It could be a number of things... maybe your squat form isn't as good as you think and you are GM'ing it out of the whole, or it could be a strength/mobility deficit.

Assuming your form is OK (we'll need a vid to know for sure), try this stuff out in your warm-up (just youtube them)...

  • Supine Straight-leg Raise (unilateral hip flexion mobility) OR Hip Airplane (hip IR/ER, stability in down-leg hip/foot)

  • Kneeling Rockback OR Goblet Squat w/ KB (bilateral hip flexion mobility & proper squat pattern)

  • Pulsed Hip Flexor Mobs OR Overhead Lunge Walk (improve length of hip flexors)

  • Seated 90/90 Mobs OR Split-Stance Hip Swivels (improve hip ER)

  • Kneeling Glute Mobs (hip adduction mobility) OR Lying Knee-to-Knee Pullin (hip IR)

  • Supine Bridge OR One-leg Supine Bridge (activate glutes, improve hip extension, learn difference between hip motion and lumbar motion)

  • Side-lying clam (produce/resist hip ER) OR Wall March ISO-hold (hip extension, activate glutes unilaterally, and teach opposing hip function - one hip flexes, one hip extends)

and for good measure...

  • Wall Ankle Mobs (ankle mobs into dorsiflexion) OR Rocking Ankle Mobs (improve length of gastroc/soleus)

***Credit to Cressey's Asses & Correct manual for learnin' me these things.

and don't forget to foam roll ITB, rectus femoris/vastus lateralis, adductors. And Lax ball on your glute med, TFL, piriformis.
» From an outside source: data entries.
(** X3. A hypothesis mask whose length is neither the length of the
    hypothesis nor 1 is rejected: the forward call raises [ShapeMismatch]. *)
Theorem mask2_length_rejected
    (vocab_size nword_dims nhidden_units ndense_units nclasses : Z) (dropout : Q)
    (self : ESIM) (B L1 L2 M : nat) (mask1 : Shape.tensor)
    (Hself : new_ESIM vocab_size nword_dims nhidden_units ndense_units nclasses dropout
             = Ok self)
    (HM : M <> L2) (H1 : M <> 1) :
  hybrid_forward Shape.F self [B; L1] [B; L2] mask1 [B; M] = Err ShapeMismatch.
Proof.
  rewrite new_ESIM_built in Hself. injection Hself as <-.
  apply shape_forward_alignment_error.
  now apply shape_attention_mask2_length.
Qed.

Lemma mask2_length_rejected_witness :
  new_ESIM 100 8 16 32 3 0 = Ok (built 100 8 16 32 3 0)
  /\ 6 <> 7 /\ 6 <> 1
  /\ hybrid_forward Shape.F (built 100 8 16 32 3 0) [2; 5] [2; 7] [2; 5] [2; 6]
     = Err ShapeMismatch.
Proof.
  split; [reflexivity|]. split; [lia|]. split; [lia|].
  apply (@mask2_length_rejected 100 8 16 32 3 0 (built 100 8 16 32 3 0)
           2 5 7 6 [2; 5]); [reflexivity | lia | lia].
Defined.

(** X4. A premise mask whose length is neither the length of the premise
    nor 1 is rejected: the forward call raises [ShapeMismatch]. *)
Theorem mask1_length_rejected
    (vocab_size nword_dims nhidden_units ndense_units nclasses : Z) (dropout : Q)
    (self : ESIM) (B L1 L2 M : nat)
    (Hself : new_ESIM vocab_size nword_dims nhidden_units ndense_units nclasses dropout
             = Ok self)
    (HM : M <> L1) (H1 : M <> 1) :
  hybrid_forward Shape.F self [B; L1] [B; L2] [B; M] [B; L2] = Err ShapeMismatch.
Proof.
  rewrite new_ESIM_built in Hself. injection Hself as <-.
  apply shape_forward_alignment_error.
  now apply shape_attention_mask1_length.
Qed.

Lemma mask1_length_rejected_witness :
  new_ESIM 100 8 16 32 3 0 = Ok (built 100 8 16 32 3 0)
  /\ 4 <> 5 /\ 4 <> 1
  /\ hybrid_forward Shape.F (built 100 8 16 32 3 0) [2; 5] [2; 7] [2; 4] [2; 7]
     = Err ShapeMismatch.
Proof.
  split; [reflexivity|]. split; [lia|]. split; [lia|].
  apply (@mask1_length_rejected 100 8 16 32 3 0 (built 100 8 16 32 3 0)
           2 5 7 4); [reflexivity | lia | lia].
Defined.



(** ** Sums of rationals *)

(** Order facts on canonical rationals, through the rationals they hold. *)
Ltac qc_to_q :=
  unfold Qclt, Qcle in *;
  cbn [this Qcplus Qcmult Qcinv Qcopp Qcminus Qcdiv Q2Qc] in *;
  repeat match goal with
         | H : context [Qred ?q] |- _ => rewrite (Qred_correct q) in H
         | |- context [Qred ?q] => rewrite (Qred_correct q)
         end.

Lemma Qc_pos_plus_nonneg (a b : Qc) : (0 < a -> 0 <= b -> 0 < a + b)%Qc.
Proof. intros. qc_to_q. lra. Qed.

Lemma Qc_le_plus (a b c d : Qc) : (a <= b -> c <= d -> a + c <= b + d)%Qc.
Proof. intros. qc_to_q. lra. Qed.

Lemma Qc_le_mult_nonneg (a b c : Qc) : (a <= b -> 0 <= c -> a * c <= b * c)%Qc.
Proof. intros. qc_to_q. nra. Qed.

Lemma Qc_inv_pos (a : Qc) : (0 < a -> 0 < / a)%Qc.
Proof. intros. qc_to_q. now apply Qinv_lt_0_compat. Qed.

Lemma big_sum_S (n : nat) (f : nat -> Qc) :
  big_sum (S n) f = Qcplus (f 0) (big_sum n (fun i => f (S i))).
Proof. unfold big_sum. now rewrite tab_S. Qed.

Lemma big_sum_0 (f : nat -> Qc) : big_sum 0 f = 0%Qc.
Proof. reflexivity. Qed.

Lemma big_sum_scale (n : nat) (f : nat -> Qc) (c : Qc) :
  big_sum n (fun j => Qcmult (f j) c) = Qcmult (big_sum n f) c.
Proof.
  revert f. induction n as [|n IH]; intros f.
  - rewrite !big_sum_0. ring.
  - rewrite !big_sum_S, IH. ring.
Qed.

Lemma big_sum_nonneg (n : nat) (f : nat -> Qc) :
  (forall j, j < n -> (0 <= f j)%Qc) -> (0 <= big_sum n f)%Qc.
Proof.
  revert f. induction n as [|n IH]; intros f Hf.
  - rewrite big_sum_0. apply Qcle_refl.
  - rewrite big_sum_S.
    replace 0%Qc with (0 + 0)%Qc by ring.
    apply Qc_le_plus; [apply Hf; lia|]. apply IH. intros j Hj. apply Hf. lia.
Qed.

Lemma big_sum_pos (n : nat) (f : nat -> Qc) :
  0 < n -> (forall j, j < n -> (0 < f j)%Qc) -> (0 < big_sum n f)%Qc.
Proof.
  intros Hn Hf. destruct n as [|n]; [lia|]. rewrite big_sum_S.
  apply Qc_pos_plus_nonneg; [apply Hf; lia|].
  apply big_sum_nonneg. intros j Hj. apply Qclt_le_weak, Hf. lia.
Qed.

Lemma big_sum_le (n : nat) (f g : nat -> Qc) :
  (forall j, j < n -> (f j <= g j)%Qc) -> (big_sum n f <= big_sum n g)%Qc.
Proof.
  revert f g. induction n as [|n IH]; intros f g Hfg.
  - rewrite !big_sum_0. apply Qcle_refl.
  - rewrite !big_sum_S. apply Qc_le_plus; [apply Hfg; lia|].
    apply IH. intros j Hj. apply Hfg. lia.
Qed.

(** A softmax sums to one when the exponential is positive. *)
Lemma normalised_sum (n : nat) (f : nat -> Qc) :
  0 < n -> (forall j, j < n -> (0 < f j)%Qc) ->
  big_sum n (fun j => Qcdiv (f j) (big_sum n f)) = 1%Qc.
Proof.
  intros Hn Hf. unfold Qcdiv. rewrite big_sum_scale.
  apply Qcmult_inv_r. intros E.
  pose proof (@big_sum_pos n f Hn Hf) as Hpos. rewrite E in Hpos.
  now apply Qclt_not_eq in Hpos.
Qed.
thanks for all the feedback fellas. ill post a side-view vid shortly.


How long have you been squatting? How much do you squat and how much do you weigh?

Lower back tightness or soreness will happen when you squat. However excessive leaning forward or buttwink will put more stress on it and is dangerous. Giving us a video of you squatting a set of 5 with 80-90% would be nice as well.


Or he is just weak?


it could be im just weak. im about 165. last squat workout i did was yesterday, i did 5x5 at 145 lbs. 6'1 so im chicken-leg mode right now. vid coming soon.


Read my post. It says "could be a strength/mobility deficit". Even so, I know when I was squatting 405+ lbs last summer with a standard Olympic squat, my lumbar erectors would still absolutely kill mainly because I would skimp on mobility stuff that I listed above.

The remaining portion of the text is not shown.